También tuve que comprender que mi propio idealismo, básicamente una ferviente esperanza en un futuro mejor, solo podía mantenerse vivo en mi alma si lo alimentaba con la acción.
Descubrí que no podía sentarme a quejarme si quería conservar mis ideales. No podía convertirme en un cínico, aunque ese enfoque cáustico me pareciera tan tentador. No podía quejarme de la falta de compromiso de los demás, de los pies de arcilla de muchos, de las débiles creencias de algunos de mis compañeros o del descontento que sentían algunos amigos.
En cambio, tuve que alejar la amargura, el sarcasmo y la idea de que el mundo podría ser de algún modo perfecto mañana. Aprendí que todo cambio social exterior y todo reto espiritual interior requerían una combinación de dos cosas: trabajo y fe.

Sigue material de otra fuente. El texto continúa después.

(** C9.  On a stored collection, listing with one of the status names
    displays exactly the tasks with that status, in stored order; listing
    with [all], or with no filter, displays every task in stored order; and
    when the only task whose status is done is the task with id 3, listing
    with [done] displays exactly that task. *)
Theorem listTasks_displays_matching (w : world) (ts : list Task) :
  stored_tasks w = Some ts ->
  (forall f, f ∈ validStatuses ->
     exists out, listTasks (Some f) w = Some (tt, w, out) /\
                 displayed out = filter (fun t => status t = f) ts) /\
  (forall x, x = None \/ x = Some "all" ->
     exists out, listTasks x w = Some (tt, w, out) /\ displayed out = ts) /\
  (forall l1 t l2,
     ts = l1 ++ t :: l2 -> id t = 3 -> status t = "done" ->
     Forall (fun t' => status t' <> "done") (l1 ++ l2) ->
     exists out, listTasks (Some "done") w = Some (tt, w, out) /\
                 displayed out = [t]).
Proof.
  intros Hts.
  assert (Hstatus : forall f, f ∈ validStatuses ->
     exists out, listTasks (Some f) w = Some (tt, w, out) /\
                 displayed out = filter (fun t => status t = f) ts).
  { intros f Hf. eexists. split; [apply (listTasks_eq w ts _ Hts)|].
    cbv zeta.
    assert (Hlow : JS.toLowerCase (JS.or_default (Some f) "all") = f).
    { unfold validStatuses in Hf.
      repeat (apply elem_of_cons in Hf as [-> | Hf]; [reflexivity|]).
      by apply elem_of_nil in Hf. }
    rewrite Hlow.
    unfold displayed. rewrite omap_app. fold (displayed (load_output w)).
    rewrite displayed_load_output, app_nil_l.
    case_bool_decide as Hnil; [by subst ts|].
    rewrite (bool_decide_eq_false_2 (f = "all")).
    2:{ intros ->. revert Hf. compute_done. }
    rewrite (bool_decide_eq_true_2 _ Hf). cbv zeta.
    case_bool_decide as Hshown; [by rewrite Hshown|].
    apply displayed_listing. }
  split; [exact Hstatus|]. split.
  - intros x Hx. eexists. split; [apply (listTasks_eq w ts _ Hts)|].
    cbv zeta.
    assert (JS.toLowerCase (JS.or_default x "all") = "all") as ->.
    { by destruct Hx as [-> | ->]. }
    unfold displayed. rewrite omap_app. fold (displayed (load_output w)).
    rewrite displayed_load_output, app_nil_l.
    case_bool_decide as Hnil; [by subst ts|].
    apply displayed_listing.
  - intros l1 t l2 -> Hid Hdone Hothers.
    destruct (Hstatus "done") as (out & Hout & Hshown); [compute_done|].
    exists out. split; [done|]. rewrite Hshown.
    apply Forall_app in Hothers as [H1 H2].
    rewrite filter_app, filter_cons_True by done.
    assert (Hnone : forall l, Forall (fun t' => status t' <> "done") l ->
                              filter (fun t' => status t' = "done") l = []).
    { induction 1 as [|t' l Ht' _ IH]; [done|].
      by rewrite filter_cons_False. }
    by rewrite (Hnone l1 H1), (Hnone l2 H2).
Qed.
(** * Car rental record store: parser, transactional writer, repository, batch ingestion

    A shallow embedding of the storage core of [as.cpp] (namespace
    [car_rental]) together with the properties the specification states
    about it, followed by the rental service, the generator of synthetic
    data, the reading of the command line, and the file layer of the
    legacy system ([original.cpp], namespace [legacy_file]), with further
    properties of the code.

    Conventions of the embedding.
    - [std::string] is [string]; a [std::vector] is a [list]; the
      [std::unordered_map] of the repository is a [gmap string CarRecord].
    - [double] is IEEE 754 binary64, written with the standard library's
      [spec_float] (sign, mantissa, exponent); [std::stod] and the stream
      insertion of a [double] are modelled after the C locale and glibc's
      correctly rounded conversions.
    - [size_t] is a natural number [N] below [2^64]; increments wrap.  A
      vector of records holds at most [max_size] of them, and a [reserve]
      beyond that throws.
    - A C++ exception is a value of [exn]; a function that can throw returns a
      [result].  Code that mutates objects threads the state explicitly.
    - The file system is a finite map from paths to file contents.  An open
      input stream reads the content the file had when it was opened.
      Directory creation, allocation failures and device errors are outside
      the model; the two "cannot open" branches of the source are kept through
      a set of paths that cannot be opened. *)

From Stdlib Require Import ZArith NArith String Ascii Bool Lia.
From Stdlib Require Import SpecFloat DecimalString DecimalN.
From stdpp Require Import gmap strings list sorting.

Local Open Scope Z_scope.

(** ** Exceptions and results *)

(** The exception classes the core throws, with their [what()] text. *)
Inductive exn : Type :=
| runtime_error (what : string)
| invalid_argument (what : string)
| out_of_range (what : string)
| length_error (what : string).

Inductive result (A : Type) : Type :=
| Ok (a : A)
| Throw (e : exn).
Arguments Ok {A} a.
Arguments Throw {A} e.

(** ** Character streams: [std::getline] *)

Module Text.

Definition comma : ascii := ","%char.
Definition newline : ascii := "010"%char.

Tenía que esforzarme para progresar y tener un impacto, y tenía que tener fe en que mi esfuerzo, y el de muchos otros que trabajaban juntos hacia un objetivo noble, daría lugar a un futuro más ideal. Las enseñanzas bahá’ís me enseñaron esas dos importantes lecciones:
Por lo tanto, debemos esforzarnos con vida y corazón para que el mundo físico y material sea reformado, para que se agudice la percepción humana, se haga manifiesto el misericordioso esplendor y brille el resplandor de la realidad. Entonces la estrella del amor aparecerá y el mundo de la humanidad se iluminará. El objeto es que el mundo de la existencia depende de la reforma para su progreso; de otro modo, estaría como muerto. Reflexionad: si no apareciera una nueva primavera, ¿cuál sería el efecto sobre este globo, la tierra? Indudablemente se volvería desolada y la vida se extinguiría. La tierra tiene necesidad de un regreso anual de la primavera. Es necesario que una nueva generosidad se aproxime. Si no llegara, la vida sería destruida. De la misma forma, el mundo del espíritu necesita una nueva vida, el mundo de la mente necesita un nuevo ánimo y desarrollo, el mundo de las almas una nueva munificencia, el mundo de la moral una reforma y el mundo del esplendor divino siempre necesita nuevas dádivas. Si no fuera por este reaprovisionamiento, la vida del mundo sería destruida, extinguida. Si este cuarto no estuviese ventilado y el aire no fuese renovado, después de un período de tiempo sería irrespirable. Si no cayera la lluvia, todos los organismos de la vida perecerían. Si no llegara una nueva luz, la oscuridad de la muerte envolvería la tierra. Si no llegase una nueva primavera, la vida sobre este globo sería borrada.
Por lo tanto, los pensamientos deben ser elevados y los ideales ennoblecidos para que el mundo de la humanidad pueda ser asistido en la nuevas condiciones de reforma. Cuando esta reforma afecte todos los grados, entonces, llegará el mismísimo Día del Señor del cual han hablado todos los profetas. El Día en que todo el mundo será regenerado.
La fe bahá’í ofrece a la humanidad una nueva efusión de esperanza e idealismo, un mensaje de optimismo, progreso y cambio: «El Día en que todo el mundo será regenerado». Los bahá’ís creen que Bahá’u’lláh ha traído el remedio para nuestros males si tan solo nos esforzamos por aplicarlo:
El Médico Omnisciente tiene puesto Su dedo en el pulso de la humanidad. Percibe la enfermedad y en Su infalible sabiduría prescribe el remedio. Cada época tiene su propio problema, y cada alma su aspiración particular. El remedio que el mundo necesita para sus aflicciones actuales no puede ser nunca el mismo que el que pueda requerir una época posterior. Preocupaos fervientemente de las necesidades de la edad en que vivís y centrad vuestras deliberaciones en sus exigencias y requerimientos.